Lac, (Soirie.) partie du métier d’étoffe de soie. Le lac est fait d’un gros fil qui forme d’un seul bout plusieurs boucles entrelacées dans les cordes du semple, voyez Semple & Soie, & qui tiennent à la gavassine, voyez Gavassine. La poignée de boucles s’appelle le lac. Quand la tireuse, voyez Tireuse, amene le lac à elle, elle amene aussi toutes les cordes de semple qu’elle doit tenir ; ces cordes sont comprises dans le lac. Voilà le lac ordinaire. Le lac à l’angloise est un entrelacement de fil qui prend toutes les cordes du semple les unes après les autres, pour aider à la séparation des prises quand on fait les lacs ordinaires.

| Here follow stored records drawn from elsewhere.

(** One step as the specification words it: the result of the transform
    replaces the running text; when the transform raises, the running text
    stays as it is. *)
Definition feed (acc : text * S) (k : StrategyType) : text * S :=
  match processor acc.1 k acc.2 with
  | (inr t', s') => (t', s')
  | (inl _, s') => (acc.1, s')
  end.

(** The transform, with every call written to a log. *)
Definition recording (t : text) (k : StrategyType)
    : S * list (text * StrategyType)
      -> (raised + text) * (S * list (text * StrategyType)) :=
  fun sl =>
    let '(r, s') := processor t k sl.1 in
    (r, (s', sl.2 ++ [(t, k)])).

End ExecuteChain.

(** *** Vocabulary of the statements below *)

(** A transform whose failures the handler of [execute_chain] takes in:
    all it raises are instances of [Exception] that [str] renders. *)
Definition ordinary {S : Type}
    (processor : text -> StrategyType -> S -> (raised + text) * S) : Prop :=
  forall t k s r s', processor t k s = (inl r, s') -> exists e, r = Printable e.

(** The override the preferences hold for the kind of a match; an override
    of 0 counts as none. *)
Definition override_of (preferences : UserPreferences) (m : StrategyMatch)
    : option Z :=
  match strategy_priorities preferences !! strategy_type m with
  | Some v => if decide (v = 0) then None else Some v
  | None => None
  end.

(** What [_apply_preferences] makes of an object when it returns. *)
Definition applied (preferences : UserPreferences) (m : StrategyMatch)
    : StrategyMatch :=
  if disabled_by preferences m then m
  else
    match override_of preferences m with
    | Some v =>
        match StrategyPriority_of_value v with
        | inr p => set_priority p m
        | inl _ => m
        end
    | None => m
    end.
Lemma TrimSpace_keeps_out s b :
  Contains s (String b "") = false → Contains (TrimSpace s) (String b "") = false.
Proof.
  destruct (TrimSpace_part s) as (pre & post & Hs). rewrite Hs at 1.
  rewrite !Contains_byte_append.
  by intros [_ [? _]%orb_false_elim]%orb_false_elim.
Qed.

(** *** Splitting and joining *)

Lemma Split_not_nil s sep : Split s sep ≠ [].
Proof.
  destruct s as [|c s]; simpl; [done|].
  destruct (Ascii.eqb c sep); [done|]. by destruct (Split s sep).
Qed.

Lemma Split_pieces s sep piece :
  piece ∈ Split s sep → Contains piece (String sep "") = false.
Proof.
  revert piece. induction s as [|c s IH]; intros piece; simpl.
  - by intros ->%list_elem_of_singleton.
  - destruct (Ascii.eqb c sep) eqn:Hc.
    + intros [->|?]%elem_of_cons; [done|by apply IH].
    + destruct (Split s sep) as [|p ps] eqn:Hsplit;
        [by destruct (Split_not_nil s sep)|].
      intros [->|?]%elem_of_cons.
      * rewrite Contains_byte_cons, Ascii.eqb_sym, Hc. apply IH. by left.
      * apply IH. by right.
Qed.

Lemma Split_piece s sep :
  Contains s (String sep "") = false → Split s sep = [s].
Proof.
  induction s as [|c s IH]; [done|].
  rewrite Contains_byte_cons. intros [Hc Hs]%orb_false_elim.
  simpl. rewrite Ascii.eqb_sym, Hc. by rewrite (IH Hs).
Qed.

Lemma Split_append s t sep :
  Contains s (String sep "") = false →
  Split (s +:+ String sep t) sep = s :: Split t sep.
Proof.
  induction s as [|c s IH].
  - intros _. rewrite append_nil_l. simpl. by rewrite Ascii.eqb_refl.
  - rewrite Contains_byte_cons. intros [Hc Hs]%orb_false_elim.
    rewrite append_cons. simpl. rewrite Ascii.eqb_sym, Hc. by rewrite (IH Hs).
Qed.

Lemma Split_Join pieces sep :
  pieces ≠ [] →
  Forall (fun piece => Contains piece (String sep "") = false) pieces →
  Split (Join pieces (String sep "")) sep = pieces.
Proof.
  intros Hne Hall. induction Hall as [|p ps Hp Hps IH]; [done|].
  destruct ps as [|q ps].
  - simpl. by apply Split_piece.
  - change (Join (p :: q :: ps) (String sep ""))
      with (p +:+ String sep (Join (q :: ps) (String sep ""))).
    rewrite Split_append by done. by rewrite IH.
Qed.


Lemma map_TrimSpace_plain names :
  Forall plain_name names → map TrimSpace names = names.
Proof.
  induction 1 as [|name names (_ & Htrim & _) _ IH]; [done|].
  simpl. by rewrite IH, TrimSpace_fixed.
Qed.
(** * Transaction sizing, packing, signing and submission

    A shallow embedding of the transaction module of the data-source
    client: the size estimator [getTransactionSize], the lookup-table
    selector [findBestLookupTables], the dynamic packer
    [buildDynamicTransactionsNoSigning], the signer coordinator
    [signTransactionReturns] and the submission routine [sendTransaction].

    Conventions of the embedding.
    - JavaScript numbers that hold lengths and counts are [nat].
    - A [PublicKey] is identified with its base58 string, the only form
      in which the sizing code looks at it.
    - A JavaScript [Set<string>] is a [gset string]; the code only ever asks
      such a set for its size and for membership, never for its order.
    - A [Result] of neverthrow is the two-constructor type [Result].
    - A rejected promise or a thrown exception is an explicit outcome. *)

From Stdlib Require Import Strings.Byte.
From stdpp Require Import base decidable numbers option list gmap sets strings
  pretty.
From Equations Require Import Equations.
(** * tap-iceberg: the Iceberg table stream ([tap_iceberg/streams.py])

    A shallow embedding of [IcebergTableStream]: the watermark filter built by
    [get_records], the per-batch sort of [_create_sorted_batch_reader], and the
    record formatters of [_create_formatters], [_format_date] and
    [_format_record], followed by the properties the specification states
    about them.

    Python values are a small tagged union, dictionaries keyed by field name
    are [gmap string _] (or their item lists where iteration order is part of
    the behaviour), exceptions are an error type, and the generator returned
    by [get_records] is the list of records it yields together with the
    exception, if any, that ends the iteration. *)

From Stdlib Require Import ZArith String Ascii List Lia.
From stdpp Require Import base gmap strings list fin_maps sorting.

Open Scope string_scope.
Open Scope Z_scope.

(** ** Python values *)

Module Py.

(** [datetime.date]. *)
Record date := Date { d_year : Z; d_month : Z; d_day : Z }.

(** [datetime.datetime]; [tzinfo] is the UTC offset in microseconds of an
    aware value, [None] for a naive one. *)
Record datetime := Datetime {
  year : Z; month : Z; day : Z;
  hour : Z; minute : Z; second : Z; microsecond : Z;
  tzinfo : option Z
}.

(** The values that occur as cells of a row, as cursor values and as
    formatter results. *)
Inductive Value :=
| VNone
| VBool (b : bool)
| VInt (n : Z)
| VStr (s : string)
| VBytes (s : string)
| VDate (d : date)
| VDatetime (dt : datetime).

(** The exceptions the stream can raise, its own and those of the libraries
    it calls. *)
Inductive Error :=
| ValueError (msg : string)
| KeyError (key : string)
| TypeError (msg : string)
| ValidationError (msg : string)
| ArrowInvalid (msg : string).

Inductive result (A : Type) :=
| Ok (a : A)
| Raise (e : Error).
Arguments Ok {A} a.
Arguments Raise {A} e.

(** [bool(v)]: the test of [if v:]. *)
Definition truthy (v : Value) : bool :=
  match v with
  | VNone => false
  | VBool b => b
  | VInt n => negb (n =? 0)
  | VStr s => negb (String.eqb s "")
  | VBytes s => negb (String.eqb s "")
  | VDate _ => true
  | VDatetime _ => true
  end.

(** [isinstance(v, str)] and [isinstance(v, (date, datetime))]. *)
Definition is_str (v : Value) : bool :=
  match v with VStr _ => true | _ => false end.

Definition is_date_or_datetime (v : Value) : bool :=
  match v with VDate _ | VDatetime _ => true | _ => false end.

(** [s[:n]]. *)
Definition slice_to (n : nat) (s : string) : string := substring 0 n s.

(** *** Printing: [isoformat] *)

Definition digit_char (n : Z) : ascii := ascii_of_nat (48 + Z.to_nat (n mod 10)).

(** The [width] low-order decimal digits of [n]: the [%0<width>d] of a
    value in [0 .. 10^width - 1], which is the range of every field of a
    date or a datetime. *)
Fixpoint zfill (width : nat) (n : Z) : string :=
  match width with
  | O => ""
  | S w => zfill w (n / 10) +:+ String (digit_char n) ""
  end.

Definition date_isoformat (d : date) : string :=
  zfill 4 (d_year d) +:+ "-" +:+ zfill 2 (d_month d) +:+ "-" +:+ zfill 2 (d_day d).

(** The UTC offset suffix [+HH:MM[:SS[.ffffff]]]. *)
Definition offset_isoformat (off : Z) : string :=
  let sign := if off <? 0 then "-" else "+" in
  let a := Z.abs off in
  let us := a mod 1000000 in
  let s := a / 1000000 in
  let ss := s mod 60 in
  let mm := (s / 60) mod 60 in
  let hh := s / 3600 in
  sign +:+ zfill 2 hh +:+ ":" +:+ zfill 2 mm +:+
  (if (ss =? 0) && (us =? 0) then ""
   else ":" +:+ zfill 2 ss +:+ (if us =? 0 then "" else "." +:+ zfill 6 us)).

(** The date and the clock of [datetime.isoformat()], without the offset. *)
Definition naive_isoformat (dt : datetime) : string :=
  zfill 4 (year dt) +:+ "-" +:+ zfill 2 (month dt) +:+ "-" +:+ zfill 2 (day dt) +:+
  "T" +:+ zfill 2 (hour dt) +:+ ":" +:+ zfill 2 (minute dt) +:+ ":" +:+ zfill 2 (second dt) +:+
  (if microsecond dt =? 0 then "" else "." +:+ zfill 6 (microsecond dt)).

(** [datetime.isoformat()]: an aware value carries its offset at the end. *)
Definition datetime_isoformat (dt : datetime) : string :=
  naive_isoformat dt +:+
  match tzinfo dt with
  | None => ""
  | Some off => offset_isoformat off
  end.

(** [dt.replace(tzinfo=None)]. *)
Definition replace_tzinfo_None (dt : datetime) : datetime :=
  Datetime (year dt) (month dt) (day dt)
           (hour dt) (minute dt) (second dt) (microsecond dt) None.

(** *** Parsing ISO texts

    What [datetime.fromisoformat] accepts depends on the Python version, so
    the stream below takes the parser from its host. The parser defined
    here is one instance, for the examples: it reads the grammar
    [YYYY-MM-DD[*HH[:MM[:SS[.fff[fff]]]][+HH:MM[:SS[.ffffff]]]]],
    which covers the texts [isoformat] writes, with the range checks of the
    [datetime] constructor. *)

Definition digit_of (c : ascii) : option Z :=
  let n := Z.of_nat (nat_of_ascii c) in
  if (48 <=? n) && (n <=? 57) then Some (n - 48) else None.

Fixpoint digits_acc (acc : Z) (cs : list ascii) : option Z :=
  match cs with
  | [] => Some acc
  | c :: cs' =>
      match digit_of c with
      | Some d => digits_acc (10 * acc + d) cs'
      | None => None
      end
  end.

(** [int(s)] for a non-empty run of decimal digits. *)
Definition parse_digits (cs : list ascii) : option Z :=
  match cs with
  | [] => None
  | _ => digits_acc 0 cs
  end.

Definition is_leap (y : Z) : bool :=
  ((y mod 4 =? 0) && negb (y mod 100 =? 0)) || (y mod 400 =? 0).

Definition days_in_month (y m : Z) : Z :=
  if m =? 2 then (if is_leap y then 29 else 28)
  else if (m =? 4) || (m =? 6) || (m =? 9) || (m =? 11) then 30
  else 31.

Definition valid_date (y m d : Z) : bool :=
  (1 <=? y) && (y <=? 9999) && (1 <=? m) && (m <=? 12) &&
  (1 <=? d) && (d <=? days_in_month y m).

Definition valid_time (h mi s us : Z) : bool :=
  (0 <=? h) && (h <? 24) && (0 <=? mi) && (mi <? 60) &&
  (0 <=? s) && (s <? 60) && (0 <=? us) && (us <? 1000000).

(** [YYYY-MM-DD], exactly ten characters. *)
Definition parse_isoformat_date (cs : list ascii) : option (Z * Z * Z) :=
  match cs with
  | [y1; y2; y3; y4; s1; m1; m2; s2; d1; d2] =>
      if Ascii.eqb s1 "-" && Ascii.eqb s2 "-" then
        match parse_digits [y1; y2; y3; y4], parse_digits [m1; m2], parse_digits [d1; d2] with
        | Some y, Some m, Some d => Some (y, m, d)
        | _, _, _ => None
        end
      else None
  | _ => None
  end.

(** The fraction [.fff] or [.ffffff], or nothing. *)
Definition parse_fraction (cs : list ascii) : option Z :=
  match cs with
  | [] => Some 0
  | dot :: ds =>
      if Ascii.eqb dot "." then
        match length ds with
        | 3%nat => option_map (Z.mul 1000) (parse_digits ds)
        | 6%nat => parse_digits ds
        | _ => None
        end
      else None
  end.

(** [HH[:MM[:SS[.fff[fff]]]]] as (hour, minute, second, microsecond). *)
Definition parse_hh_mm_ss_ff (cs : list ascii) : option (Z * Z * Z * Z) :=
  match cs with
  | [h1; h2] =>
      option_map (fun h => (h, 0, 0, 0)) (parse_digits [h1; h2])
  | [h1; h2; c1; m1; m2] =>
      if Ascii.eqb c1 ":" then
        match parse_digits [h1; h2], parse_digits [m1; m2] with
        | Some h, Some m => Some (h, m, 0, 0)
        | _, _ => None
        end
      else None
  | h1 :: h2 :: c1 :: m1 :: m2 :: c2 :: s1 :: s2 :: rest =>
      if Ascii.eqb c1 ":" && Ascii.eqb c2 ":" then
        match parse_digits [h1; h2], parse_digits [m1; m2],
              parse_digits [s1; s2], parse_fraction rest with
        | Some h, Some m, Some s, Some us => Some (h, m, s, us)
        | _, _, _, _ => None
        end
      else None
  | _ => None
  end.

(** Splits a time string at its first [+] or [-]: the clock part, and the
    sign and text of the offset when there is one. *)
Fixpoint split_offset (cs : list ascii) : list ascii * option (Z * list ascii) :=
  match cs with
  | [] => ([], None)
  | c :: cs' =>
      if Ascii.eqb c "+" then ([], Some (1, cs'))
      else if Ascii.eqb c "-" then ([], Some (-1, cs'))
      else let '(clock, off) := split_offset cs' in (c :: clock, off)
  end.

Definition offset_microseconds (h m s us : Z) : Z :=
  ((h * 60 + m) * 60 + s) * 1000000 + us.

Definition parse_offset (sign : Z) (cs : list ascii) : option Z :=
  match length cs with
  | 5%nat | 8%nat | 15%nat =>
      match parse_hh_mm_ss_ff cs with
      | Some (h, m, s, us) =>
          let off := offset_microseconds h m s us in
          if (m <? 60) && (s <? 60) && (off <? 86400000000)
          then Some (if off =? 0 then 0 else sign * off)
          else None
      | None => None
      end
  | _ => None
  end.

(** The time part: (hour, minute, second, microsecond, tzinfo). *)
Definition parse_isoformat_time (cs : list ascii)
  : option (Z * Z * Z * Z * option Z) :=
  let '(clock, off) := split_offset cs in
  match parse_hh_mm_ss_ff clock with
  | Some (h, m, s, us) =>
      match off with
      | None => Some (h, m, s, us, None)
      | Some (sign, tz) =>
          option_map (fun o => (h, m, s, us, Some o)) (parse_offset sign tz)
      end
  | None => None
  end.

Le fil de lac a trois bouts, est fort ; il arrête par l’entrelacement suivi les cordes que la lisseuse a retenues avec l’embarbe, voyez Lire & nos Pl. de Soirie.
Lacs, (Rubannier.) ce sont des ficelles attachées aux marches, & qui de même sont attachées aux lames pour les faire baisser. On peut raccourcir ou allonger les lacs selon le besoin, au moyen d’un nœud pratiqué contre la marche ; il est à propos de dire ici que dans les ouvrages extrêmement lourds, c’est-à-dire sur lesquels il y a beaucoup de charge, ce qui rend le pas très-rude à lever, il faudroit que les lacs fussent doublés, afin que si pendant le travail l’un venoit à casser, l’autre du moins soutienne le fardeau ; précaution d’autant plus nécessaire, qu’on éviteroit par-là des accidens funestes qui souvent estropient les ouvriers. Voyez les Pl. de passementier-Rubanier.
Lac coulant, (Chasse.) ce sont des filets de corde ou de léton qu’on tend dans les haies, sillons, rigoles ou passages étroits, avec un nœud coulant dans lequel le gibier qui vient à passer se prend. Voyez les Pl. de pêche.
Lac, (Pêche.) piége qu’on tend aux oiseaux de mer. Les pêcheurs du bourg de l’Eguillon, dans le ressort de l’amirauté de Poitou ou des Sables d’Olonne, font la pêche des oiseaux marins de la maniere suivante. Ils plantent dans les marigots ou petites marres qui restent à la côte de basse mer, deux petits piquets de tamarins de deux à trois piés de haut qu’ils enfoncent dans les vases ; il y a une ficelle qui arrête les piquets par le haut ; au milieu de cette ficelle, pend un lac ou nœud coulant de crin ; les oiseaux marins de toute espece, qui sentent le flux & le reflux, restent communément autour des marres pour s’y nourrir de chevrettes & autres petits poissons du premier âge que la marée a laissés, & se prennent dans ces lacs tendus à fleur d’eau jusqu’à deux, trois, quatre, cinq cens, mille par pêche. Les nuits obscures sont favorables ; on ne réussit point aux clairs de lune. Il arrive quelquefois que les oiseaux emportent les lacs avec eux. Les pêcheurs ne ramassent leur prise qu’après que la marée s’est tout-à-fait retirée. Cette pêche ne commence qu’à la toussaint, & finit aux environs du carnaval.